DIRECTIONS: Please take the records that follow and repeat exactly the lines starting with the line with "(∀ e, Q (f e)) → triple" and going on through the line with "pose proof (snap_bundle_mgr".

Saved data entries:

.....

(** The invariant of a clean-up: nothing is added, and what is gone is in [P]. *)
Definition pruned m : Prop :=
  settled m ∧ (∀ r, In r (rights m) → In r table) ∧ (∀ r, In r table → In r (rights m) ∨ P r).

Lemma pruned_helper {A} (dflt : A) (f : state H A) (Q : A → Prop) :
  Q dflt →
  (∀ h a h', idle h → (∀ r, In r (rows h) → In r table) → f h = (a, h') → idle h' ∧ Q a ∧
     (∀ r, In r (rows h') → In r (rows h)) ∧ (∀ r, In r (rows h) → In r (rows h') ∨ P r)) →
  triple pruned (with_helper dflt f) (λ a m, Q a ∧ pruned m).
Proof.
  intros HQ Hf m (Hs & Hin & Hout). destruct (with_helper dflt f m) as [a m'] eqn:Hr. simpl.
  apply with_helper_run in Hr as [(Hh & -> & ->)|(h & h' & Hh & Hr & ->)]; [done|].
  unfold pruned, settled, rights in *. cbn [set_helper helper_]. rewrite Hh in *.
  apply Hf in Hr as (Hi & Ha & K1 & K2); [|done|done]. split; [done|]. split; [done|].
  split; [by intros r ?%K1%Hin|]. intros r [[Hr|Hr]%K2|Hr]%Hout; auto.
Qed.

Lemma pruned_delete dflt (f : state H Z) (g : Row → bool) :
  (∀ r, g r = true → P r) →
  (∀ h ret h', idle h → f h = (ret, h') → idle h' ∧ deleted g ret (rows h) (rows h')) →
  triple pruned (with_helper dflt f) (λ _, pruned).
Proof.
  intros Hg Hf. eapply triple_conseq; [apply (pruned_helper dflt f (λ _, True))| |]; [done| |done|by intros ?? []].
  intros h a h' Hi _ Hr. apply Hf in Hr as [? Hd]; [|done]. split; [done|]. split; [done|].
  split; [intros r; by apply (deleted_incl _ _ _ _ _ Hd)|].
  intros r Hr. destruct (g r) eqn:Eg; [right; auto|left; by apply (deleted_keeps _ _ _ _ _ Hd)].
Qed.

Lemma pruned_platform {A} (f : state E A) (Q : A → Prop) :
  (∀ e, Q (f e).1) → triple pruned (on_platform f) (λ a m, Q a ∧ pruned m).
Proof.
  intros HQ m Hm. unfold on_platform, zoom. specialize (HQ (platform_ m)).
  destruct (f (platform_ m)) as [a e]. done.
Qed.
Lemma pruned_ask {A} (f : E → A) (Q : A → Prop) :
  (∀ e, Q (f e)) → triple pruned (ask f) (λ a m, Q a ∧ pruned m).
Proof. intros HQ m Hm. split; [apply HQ|exact Hm]. Qed.
Lemma pruned_gets {A} (f : UsbRightManager H E → A) : triple pruned (gets f) (λ _, pruned).
Proof. intros m Hm; exact Hm. Qed.
End Prune.

Section Snapshot.
Context `{!RightSnapshot E}.
Context (table : list Row).

Abbreviation I := (pruned (stale table) table).

Lemma clock_snap : triple I GetCurrentTimestamp (λ t m, t = to_u64 snap_seconds ∧ I m).
Proof.
  apply (triple_bind _ (λ t m, t = snap_seconds ∧ I m)); [apply pruned_platform, snap_clock_law|].
  intros t. by apply triple_ret; intros m [-> ?].
Qed.

Lemma bundle_mgr_snap : triple I GetBundleMgr (λ b m, b = true ∧ I m).
Proof.
  unfold GetBundleMgr. intros m Hm.
  pose proof (snap_bundle_mgr (platform_ m)) as Hb.
  apply andb_true_iff in Hb as [[K1 K2]%andb_true_iff K3].
  rewrite bind_run. unfold ask, gets. cbn [fst snd]. rewrite K1. cbn [negb].
  rewrite bind_run. cbn [fst snd]. rewrite K2. cbn [negb]. by rewrite K3.
Qed.

Lemma installed_snap u b : triple I (IsAppInstalled u b) (λ i m, i = snap_installed b u ∧ I m).
Proof.
  apply (triple_bind _ _ _ _ _ bundle_mgr_snap). intros x. apply triple_pure. intros ->. cbn [negb].
  eapply triple_bind; [apply (pruned_platform _ _ _ (λ i, i = snap_installed b u)), snap_installed_law|].
  intros [] m [<- Hm]; done.
Qed.

Lemma times_snap u b : triple I (GetBundleInstallAndUpdateTime u b) (λ t m,
  t = (λ p, (to_u64 p.1, to_u64 p.2)) <$> snap_times b u ∧ I m).
Proof.
  apply (triple_bind _ _ _ _ _ bundle_mgr_snap). intros x m [-> Hm]. cbn [negb]. rewrite bind_run.
  pose proof (pruned_platform (stale table) table (GetBundleInfo b u) (λ i, i = snap_times b u)
    (snap_times_law b u) m Hm) as [Ht Hm'].
  rewrite Ht. destruct (snap_times b u) as [[? ?]|]; done.
Qed.

Lemma account_snap u : triple I (IsOsAccountExists u) (λ p m,
  (p = (USB_RIGHT_OK, false) → snap_account u = (UEC_OK, false)) ∧ I m).
Proof.
  eapply triple_bind; [apply (pruned_platform _ _ _ (λ i, i = snap_account u)), snap_account_law|].
  intros [c x] m [Hc Hm]. destruct (negb (c =? UEC_OK)) eqn:Ec; (split; [|done]); [by intros [=]|].
  intros [= ->]. zbool. by rewrite <- Hc, Ec.
Qed.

.....

REPLY TO THE TASK:
  (∀ e, Q (f e)) → triple pruned (ask f) (λ a m, Q a ∧ pruned m).
Proof. intros HQ m Hm. split; [apply HQ|exact Hm]. Qed.
Lemma pruned_gets {A} (f : UsbRightManager H E → A) : triple pruned (gets f) (λ _, pruned).
Proof. intros m Hm; exact Hm. Qed.
End Prune.

Section Snapshot.
Context `{!RightSnapshot E}.
Context (table : list Row).

Abbreviation I := (pruned (stale table) table).

Lemma clock_snap : triple I GetCurrentTimestamp (λ t m, t = to_u64 snap_seconds ∧ I m).
Proof.
  apply (triple_bind _ (λ t m, t = snap_seconds ∧ I m)); [apply pruned_platform, snap_clock_law|].
  intros t. by apply triple_ret; intros m [-> ?].
Qed.

Lemma bundle_mgr_snap : triple I GetBundleMgr (λ b m, b = true ∧ I m).
Proof.
  unfold GetBundleMgr. intros m Hm.
  pose proof (snap_bundle_mgr (platform_ m)) as Hb.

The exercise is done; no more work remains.